TASK STATEMENT:
Write out each line of the records that has "runs" in it.

++++ MATERIAL PROVIDED ++++

(** * Activation bootstrap of the React Native extension (rn-extension.ts)

    A shallow embedding of [src/extension/rn-extension.ts].  The extension
    code is a handful of functions that start promise chains against
    external collaborators (file system helper, TypeScript configuration
    helper, settings helper, the editor's command registry and
    notification UI).  The functions become values of a small task type
    whose constructors are the things the code can do; an event loop with
    an explicit schedule runs them and records every collaborator call
    in a trace. *)

From Stdlib Require Import Ascii String List Bool Arith Lia.
From stdpp Require Import base strings gmap list.
Import ListNotations.
Local Open Scope string_scope.
Local Open Scope list_scope.

(** ** JavaScript values *)

(** The values that flow through the promise callbacks of the file:
    [undefined], booleans (the applicability predicate, [exists]) and
    strings (the button picked in a notification, environment values). *)
Inductive Value : Type :=
| VUndefined
| VBool (b : bool)
| VString (s : string).

(** JavaScript truthiness: [undefined], [false] and the empty string are
    falsy. *)
Definition truthy (v : Value) : bool :=
  match v with
  | VUndefined => false
  | VBool b => b
  | VString s => negb (String.eqb s EmptyString)
  end.

(** Strict equality [===] on the values above. *)
Definition strict_eq (a b : Value) : bool :=
  match a, b with
  | VUndefined, VUndefined => true
  | VBool x, VBool y => Bool.eqb x y
  | VString x, VString y => String.eqb x y
  | _, _ => false
  end.

(** [process.env.NAME] is a string when the variable is present and
    [undefined] otherwise. *)
Definition env_value (o : option string) : Value :=
  match o with
  | Some s => VString s
  | None => VUndefined
  end.

(** An [Error] object; the code only ever reads [err.message]. *)
Record JsError : Type := { message : string }.

(** How a promise settles. *)
Inductive Outcome : Type :=
| Fulfilled (v : Value)
| Rejected (e : JsError).

Definition fulfilled (o : Outcome) : bool :=
  match o with Fulfilled _ => true | Rejected _ => false end.

(** ** Text helpers *)

Definition nl : string := String "010"%char EmptyString.
Definition dq : string := String "034"%char EmptyString.

Definition hex_digit (n : nat) : ascii :=
  ascii_of_nat (if Nat.ltb n 10 then 48 + n else 87 + n)%nat.

(** [JSON.stringify] on a string, character by character: the quote and
    the backslash are escaped, the control characters below U+0020 get
    their short escape or a [\u00XX] escape, everything else is copied. *)
Definition json_escape (a : ascii) : string :=
  let n := nat_of_ascii a in
  if Nat.eqb n 34 then "\" +:+ dq
  else if Nat.eqb n 92 then "\\"
  else if Nat.eqb n 8 then "\b"
  else if Nat.eqb n 12 then "\f"
  else if Nat.eqb n 10 then "\n"
  else if Nat.eqb n 13 then "\r"
  else if Nat.eqb n 9 then "\t"
  else if Nat.ltb n 32 then
    "\u00" +:+ String (hex_digit (Nat.div n 16)) (String (hex_digit (Nat.modulo n 16)) EmptyString)
  else String a EmptyString.

Fixpoint json_escape_all (s : string) : string :=
  match s with
  | EmptyString => EmptyString
  | String a rest => json_escape a +:+ json_escape_all rest
  end.

Definition JSON_stringify (s : string) : string :=
  dq +:+ json_escape_all s +:+ dq.

(** ** Collaborators *)

(** The four methods of [CommandPaletteHandler] the commands delegate to. *)
Inductive HandlerMethod : Type :=
| runAndroid
| runIos
| startPackager
| stopPackager.

(** What is pushed on [context.subscriptions]. *)
Inductive Disposable : Type :=
| CommandRegistration (name : string)
| ReactDirManagerInstance.

(** Collaborator calls that return a promise the code waits on. *)
Inductive AsyncOp : Type :=
| IsReactNativeProject (root : string)
| EnsureDirectory (dir : string)
| EnsureFileWithContents (file contents : string)
| ShowInformationMessage (text : string) (items : list string)
| AllowJs (flag : bool)
| AddExcludePaths (paths : list string)
| CopyRecursive (source dest : string)
| Exists (path : string)
| TypescriptTsdk (path : string).

Global Instance AsyncOp_eq_dec : EqDecision AsyncOp.
Proof. solve_decision. Defined.

(** Collaborator calls whose result the code does not look at. *)
Inductive SyncAct : Type :=
| NewReactNativeProjectHelper (root : string)
| NewCommandPaletteHandler (root : string)
| HandlerCall (root : string) (m : HandlerMethod)
| PushSubscription (d : Disposable)
| NewReactDirManager
| ShowErrorMessage (text : string)
| ShowInformationNotice (text : string)
| ChildProcessExec (command : string)
| UncaughtException (e : JsError).

(** ** Tasks

    A task is a piece of JavaScript control flow.  [Await] starts an
    asynchronous collaborator call and suspends the chain until the
    promise settles; [Defer] hands the rest of the chain to a later turn
    of the event loop (promise callbacks never run in the turn that
    settles the promise); [Spawn] starts a promise chain nobody waits
    for and carries on with the rest of the caller. *)
Inductive Task : Type :=
| Ret (v : Value)
| Throw (e : JsError)
| Act (s : SyncAct) (k : Task)
| Register (name : string) (callback : Task) (k : Task)
| GetEnv (name : string) (k : option string -> Task)
| OsType (k : string -> Task)
| Await (op : AsyncOp) (k : Outcome -> Task)
| Defer (k : Task)
| Spawn (chain : Task) (k : Task).

Fixpoint bind (t : Task) (f : Value -> Task) : Task :=
  match t with
  | Ret v => f v
  | Throw e => Throw e
  | Act s k => Act s (bind k f)
  | Register n cb k => Register n cb (bind k f)
  | GetEnv n k => GetEnv n (fun v => bind (k v) f)
  | OsType k => OsType (fun s => bind (k s) f)
  | Await op k => Await op (fun o => bind (k o) f)
  | Defer k => Defer (bind k f)
  | Spawn c k => Spawn c (bind k f)
  end.

Fixpoint try_ (t : Task) (h : JsError -> Task) : Task :=
  match t with
  | Ret v => Ret v
  | Throw e => h e
  | Act s k => Act s (try_ k h)
  | Register n cb k => Register n cb (try_ k h)
  | GetEnv n k => GetEnv n (fun v => try_ (k v) h)
  | OsType k => OsType (fun s => try_ (k s) h)
  | Await op k => Await op (fun o => try_ (k o) h)
  | Defer k => Defer (try_ k h)
  | Spawn c k => Spawn c (try_ k h)
  end.

Notation "'let*' x ':=' t 'in' k" := (bind t (fun x => k))
  (at level 10, x name, t at level 100, k at level 200).
Notation "t ';;' k" := (bind t (fun _ => k))
  (at level 100, k at level 200, right associativity).

(** A collaborator call seen as a promise. *)
Definition await (op : AsyncOp) : Task :=
  Await op (fun o => match o with Fulfilled v => Ret v | Rejected e => Throw e end).

(** [p.then(f)]: [f] runs in a later turn with the fulfilment value; a
    rejection skips [f]. *)
Definition then_ (p : Task) (f : Value -> Task) : Task :=
  bind p (fun v => Defer (f v)).

(** [p.catch(h)]. *)
Definition catch_ (p : Task) (h : JsError -> Task) : Task :=
  try_ p (fun e => Defer (h e)).

(** [p.done()]: a rejection that reaches the end of the chain is thrown
    again in a later turn, where nothing catches it. *)
Definition done_ (p : Task) : Task :=
  try_ p (fun e => Defer (Act (UncaughtException e) (Ret VUndefined))).

(** [process.env.NAME] and [a || b]. *)
Definition getenv (name : string) : Task :=
  GetEnv name (fun v => Ret (env_value v)).

Definition js_or (a b : Task) : Task :=
  let* x := a in if truthy x then Ret x else b.

(** ** The world the collaborators act on *)

(** The TypeScript configuration document: the two fields the helper
    edits and everything else. *)
Record TsConfig : Type := {
  allowJs : option bool;
  exclude : list string;
  otherFields : gmap string string
}.

Definition in_list (s : string) (l : list string) : bool :=
  existsb (String.eqb s) l.

(** Modelled from the spec: TsConfigHelper.allowJs, which is not in the
    sources at hand; it sets the allow-JavaScript flag and leaves the
    rest of the document alone. *)
Definition tsconfig_allowJs (b : bool) (doc : TsConfig) : TsConfig :=
  {| allowJs := Some b; exclude := exclude doc; otherFields := otherFields doc |}.

(** Modelled from the spec: TsConfigHelper.addExcludePaths, which is not
    in the sources at hand; each path is appended to the exclusion list
    unless it is there already, keeping the order of the existing
    entries. *)
Definition add_missing (l : list string) (p : string) : list string :=
  if in_list p l then l else l ++ [p].

Definition tsconfig_addExcludePaths (paths : list string) (doc : TsConfig) : TsConfig :=
  {| allowJs := allowJs doc;
     exclude := fold_left add_missing paths (exclude doc);
     otherFields := otherFields doc |}.

Record World : Type := {
  env : gmap string string;       (* process.env *)
  platform : string;              (* what os.type() answers *)
  dirs : gset string;             (* directories known to exist *)
  files : gmap string string;     (* files written one by one, with their contents *)
  mirrors : gset (string * string);  (* (source, destination): trees mirrored *)
  tsconfig : TsConfig;
  tsdk : option string            (* the typescript.tsdk setting *)
}.

(** Modelled from the spec: what the collaborators that are not in the
    sources at hand leave behind once their promise is fulfilled.
    FileSystem.ensureDirectory creates the directory if it is absent,
    FileSystem.ensureFileWithContents writes or overwrites the file,
    FileSystem.copyRecursive mirrors the source tree into the
    destination, which is there afterwards (what the bundled trees hold
    is not known here, so a mirrored tree is recorded as a whole and its
    files are not listed among the files written one by one),
    SettingsHelper.typescriptTsdk records the toolchain path.  A rejected
    call leaves the world as it was. *)
Definition effect (op : AsyncOp) (o : Outcome) (w : World) : World :=
  match o with
  | Rejected _ => w
  | Fulfilled _ =>
    match op with
    | EnsureDirectory d =>
      {| env := env w; platform := platform w; dirs := {[ d ]} ∪ dirs w;
         files := files w; mirrors := mirrors w;
         tsconfig := tsconfig w; tsdk := tsdk w |}
    | EnsureFileWithContents f c =>
      {| env := env w; platform := platform w; dirs := dirs w;
         files := <[ f := c ]> (files w); mirrors := mirrors w;
         tsconfig := tsconfig w; tsdk := tsdk w |}
    | CopyRecursive source dest =>
      {| env := env w; platform := platform w; dirs := {[ dest ]} ∪ dirs w;
         files := files w; mirrors := {[ (source, dest) ]} ∪ mirrors w;
         tsconfig := tsconfig w; tsdk := tsdk w |}
    | AllowJs b =>
      {| env := env w; platform := platform w; dirs := dirs w;
         files := files w; mirrors := mirrors w;
         tsconfig := tsconfig_allowJs b (tsconfig w); tsdk := tsdk w |}
    | AddExcludePaths ps =>
      {| env := env w; platform := platform w; dirs := dirs w;
         files := files w; mirrors := mirrors w;
         tsconfig := tsconfig_addExcludePaths ps (tsconfig w);
         tsdk := tsdk w |}
    | TypescriptTsdk p =>
      {| env := env w; platform := platform w; dirs := dirs w;
         files := files w; mirrors := mirrors w;
         tsconfig := tsconfig w; tsdk := Some p |}
    | _ => w
    end
  end.

Definition set_env (name : string) (v : option string) (w : World) : World :=
  {| env := match v with Some s => <[ name := s ]> (env w) | None => delete name (env w) end;
     platform := platform w; dirs := dirs w; files := files w; mirrors := mirrors w;
     tsconfig := tsconfig w; tsdk := tsdk w |}.

(** ** The event loop *)

Abbreviation ChainId := nat (only parsing).

Inductive Event : Type :=
| Did (c : ChainId) (s : SyncAct)
| Registered (c : ChainId) (name : string)
| Began (c : ChainId) (op : AsyncOp)
| Settled (c : ChainId) (op : AsyncOp) (o : Outcome)
| Returned (c : ChainId) (o : Outcome).

(** A suspended chain: waiting for a collaborator, or ready for its next
    turn. *)
Inductive Entry : Type :=
| Waiting (op : AsyncOp) (k : Outcome -> Task)
| Ready (t : Task).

++++

RESULT BELOW:
    an explicit schedule runs them and records every collaborator call
(** [p.then(f)]: [f] runs in a later turn with the fulfilment value; a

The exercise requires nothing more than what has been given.